The task ▸
Retype exactly the lines that run from the start of the data to the line holding "ls_records : exec_records tr = [];", including both, and only those.

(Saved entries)
===

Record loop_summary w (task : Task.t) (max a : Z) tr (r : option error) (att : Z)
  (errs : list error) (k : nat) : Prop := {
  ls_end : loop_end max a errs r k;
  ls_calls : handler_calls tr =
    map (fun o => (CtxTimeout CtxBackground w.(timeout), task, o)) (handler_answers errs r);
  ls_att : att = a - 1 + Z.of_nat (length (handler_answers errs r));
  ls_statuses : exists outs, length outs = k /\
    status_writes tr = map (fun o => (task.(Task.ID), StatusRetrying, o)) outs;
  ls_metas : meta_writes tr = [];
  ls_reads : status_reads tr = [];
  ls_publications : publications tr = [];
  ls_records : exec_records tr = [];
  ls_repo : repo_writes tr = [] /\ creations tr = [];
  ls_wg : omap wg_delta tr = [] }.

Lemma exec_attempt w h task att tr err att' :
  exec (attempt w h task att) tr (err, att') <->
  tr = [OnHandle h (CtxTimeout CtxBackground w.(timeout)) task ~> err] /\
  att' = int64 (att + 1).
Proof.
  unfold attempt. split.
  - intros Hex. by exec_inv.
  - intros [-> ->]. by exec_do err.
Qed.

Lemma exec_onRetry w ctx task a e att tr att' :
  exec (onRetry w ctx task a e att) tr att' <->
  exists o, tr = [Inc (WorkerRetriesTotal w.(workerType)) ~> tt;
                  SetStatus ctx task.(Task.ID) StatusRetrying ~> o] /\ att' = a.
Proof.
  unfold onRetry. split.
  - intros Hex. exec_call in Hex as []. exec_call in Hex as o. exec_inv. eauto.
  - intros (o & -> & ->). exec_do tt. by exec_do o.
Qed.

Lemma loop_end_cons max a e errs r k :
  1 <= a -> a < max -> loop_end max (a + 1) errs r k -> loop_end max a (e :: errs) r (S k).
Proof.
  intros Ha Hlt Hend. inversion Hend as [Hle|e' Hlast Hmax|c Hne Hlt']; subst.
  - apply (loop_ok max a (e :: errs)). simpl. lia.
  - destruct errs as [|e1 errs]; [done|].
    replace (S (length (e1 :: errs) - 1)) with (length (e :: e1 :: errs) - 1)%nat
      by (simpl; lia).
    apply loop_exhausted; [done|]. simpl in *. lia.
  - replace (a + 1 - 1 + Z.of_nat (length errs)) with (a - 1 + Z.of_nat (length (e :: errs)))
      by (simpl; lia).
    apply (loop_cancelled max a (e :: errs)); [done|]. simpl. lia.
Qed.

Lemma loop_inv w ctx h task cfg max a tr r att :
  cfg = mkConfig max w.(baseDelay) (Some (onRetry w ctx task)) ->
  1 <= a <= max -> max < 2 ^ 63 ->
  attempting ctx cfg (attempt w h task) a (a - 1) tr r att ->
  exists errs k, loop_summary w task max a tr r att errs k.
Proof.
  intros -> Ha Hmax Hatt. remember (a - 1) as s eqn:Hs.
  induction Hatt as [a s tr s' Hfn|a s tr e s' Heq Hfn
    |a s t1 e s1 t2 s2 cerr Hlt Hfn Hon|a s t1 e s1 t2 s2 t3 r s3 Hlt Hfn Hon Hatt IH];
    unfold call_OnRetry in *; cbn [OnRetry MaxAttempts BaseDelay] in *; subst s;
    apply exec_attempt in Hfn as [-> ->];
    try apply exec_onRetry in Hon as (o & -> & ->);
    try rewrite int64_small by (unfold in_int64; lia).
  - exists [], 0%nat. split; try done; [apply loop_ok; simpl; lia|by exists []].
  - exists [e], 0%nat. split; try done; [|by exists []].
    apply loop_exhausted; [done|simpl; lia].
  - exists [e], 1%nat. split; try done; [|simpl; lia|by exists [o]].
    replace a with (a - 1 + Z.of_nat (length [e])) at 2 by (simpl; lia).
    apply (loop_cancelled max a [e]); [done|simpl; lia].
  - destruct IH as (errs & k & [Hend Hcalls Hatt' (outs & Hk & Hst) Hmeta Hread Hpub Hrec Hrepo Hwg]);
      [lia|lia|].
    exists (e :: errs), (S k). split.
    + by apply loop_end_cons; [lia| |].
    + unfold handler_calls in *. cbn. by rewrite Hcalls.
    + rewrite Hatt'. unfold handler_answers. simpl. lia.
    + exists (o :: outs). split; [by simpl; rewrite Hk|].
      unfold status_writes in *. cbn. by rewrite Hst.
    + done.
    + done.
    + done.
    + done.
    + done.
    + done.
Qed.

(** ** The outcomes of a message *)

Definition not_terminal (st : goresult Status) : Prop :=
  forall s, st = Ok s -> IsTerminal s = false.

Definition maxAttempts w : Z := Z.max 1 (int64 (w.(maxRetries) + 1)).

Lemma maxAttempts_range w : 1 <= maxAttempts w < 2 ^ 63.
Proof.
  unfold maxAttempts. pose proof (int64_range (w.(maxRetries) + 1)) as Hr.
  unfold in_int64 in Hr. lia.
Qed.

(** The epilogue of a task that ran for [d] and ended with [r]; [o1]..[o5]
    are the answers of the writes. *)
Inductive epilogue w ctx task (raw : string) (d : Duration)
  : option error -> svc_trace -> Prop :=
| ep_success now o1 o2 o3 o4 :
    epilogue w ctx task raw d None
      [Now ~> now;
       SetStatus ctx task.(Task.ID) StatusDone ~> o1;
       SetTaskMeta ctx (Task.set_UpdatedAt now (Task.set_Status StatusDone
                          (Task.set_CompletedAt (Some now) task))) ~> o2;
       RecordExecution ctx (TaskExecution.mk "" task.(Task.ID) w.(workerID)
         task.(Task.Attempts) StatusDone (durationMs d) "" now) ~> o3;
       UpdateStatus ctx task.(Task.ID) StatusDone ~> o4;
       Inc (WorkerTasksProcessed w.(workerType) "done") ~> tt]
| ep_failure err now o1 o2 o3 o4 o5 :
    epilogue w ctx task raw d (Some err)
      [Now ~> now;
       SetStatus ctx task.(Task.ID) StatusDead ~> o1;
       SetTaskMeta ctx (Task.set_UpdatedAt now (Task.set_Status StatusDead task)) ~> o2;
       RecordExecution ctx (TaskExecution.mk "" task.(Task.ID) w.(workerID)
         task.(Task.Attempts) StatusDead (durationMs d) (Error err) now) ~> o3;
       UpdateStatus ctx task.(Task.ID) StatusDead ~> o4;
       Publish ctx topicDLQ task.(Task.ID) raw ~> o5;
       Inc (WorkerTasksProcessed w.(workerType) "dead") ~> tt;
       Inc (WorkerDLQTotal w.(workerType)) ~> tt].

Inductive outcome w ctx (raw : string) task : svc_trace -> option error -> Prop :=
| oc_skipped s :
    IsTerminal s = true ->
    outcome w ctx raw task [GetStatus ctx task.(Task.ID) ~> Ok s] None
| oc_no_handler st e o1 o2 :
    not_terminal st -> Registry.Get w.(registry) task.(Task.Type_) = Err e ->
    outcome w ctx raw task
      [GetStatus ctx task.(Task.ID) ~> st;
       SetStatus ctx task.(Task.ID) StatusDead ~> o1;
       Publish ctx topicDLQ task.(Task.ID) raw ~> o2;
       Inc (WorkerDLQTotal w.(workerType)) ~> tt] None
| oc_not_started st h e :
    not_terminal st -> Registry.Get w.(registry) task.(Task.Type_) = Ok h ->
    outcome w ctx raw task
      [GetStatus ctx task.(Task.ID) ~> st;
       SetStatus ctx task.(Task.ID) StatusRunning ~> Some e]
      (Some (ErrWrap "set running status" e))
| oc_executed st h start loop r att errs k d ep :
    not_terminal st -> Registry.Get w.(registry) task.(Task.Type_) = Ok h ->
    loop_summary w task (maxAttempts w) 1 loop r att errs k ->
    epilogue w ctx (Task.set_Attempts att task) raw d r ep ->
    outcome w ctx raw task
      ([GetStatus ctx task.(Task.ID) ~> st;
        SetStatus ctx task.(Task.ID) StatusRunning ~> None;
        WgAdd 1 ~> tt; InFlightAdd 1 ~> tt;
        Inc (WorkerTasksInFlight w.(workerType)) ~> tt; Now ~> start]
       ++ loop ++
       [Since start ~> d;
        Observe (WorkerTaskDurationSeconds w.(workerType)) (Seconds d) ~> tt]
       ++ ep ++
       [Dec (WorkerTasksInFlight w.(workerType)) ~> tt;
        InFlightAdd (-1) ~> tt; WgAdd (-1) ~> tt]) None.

===

The answer ▸
Record loop_summary w (task : Task.t) (max a : Z) tr (r : option error) (att : Z)
  (errs : list error) (k : nat) : Prop := {
  ls_end : loop_end max a errs r k;
  ls_calls : handler_calls tr =
    map (fun o => (CtxTimeout CtxBackground w.(timeout), task, o)) (handler_answers errs r);
  ls_att : att = a - 1 + Z.of_nat (length (handler_answers errs r));
  ls_statuses : exists outs, length outs = k /\
    status_writes tr = map (fun o => (task.(Task.ID), StatusRetrying, o)) outs;
  ls_metas : meta_writes tr = [];
  ls_reads : status_reads tr = [];
  ls_publications : publications tr = [];
  ls_records : exec_records tr = [];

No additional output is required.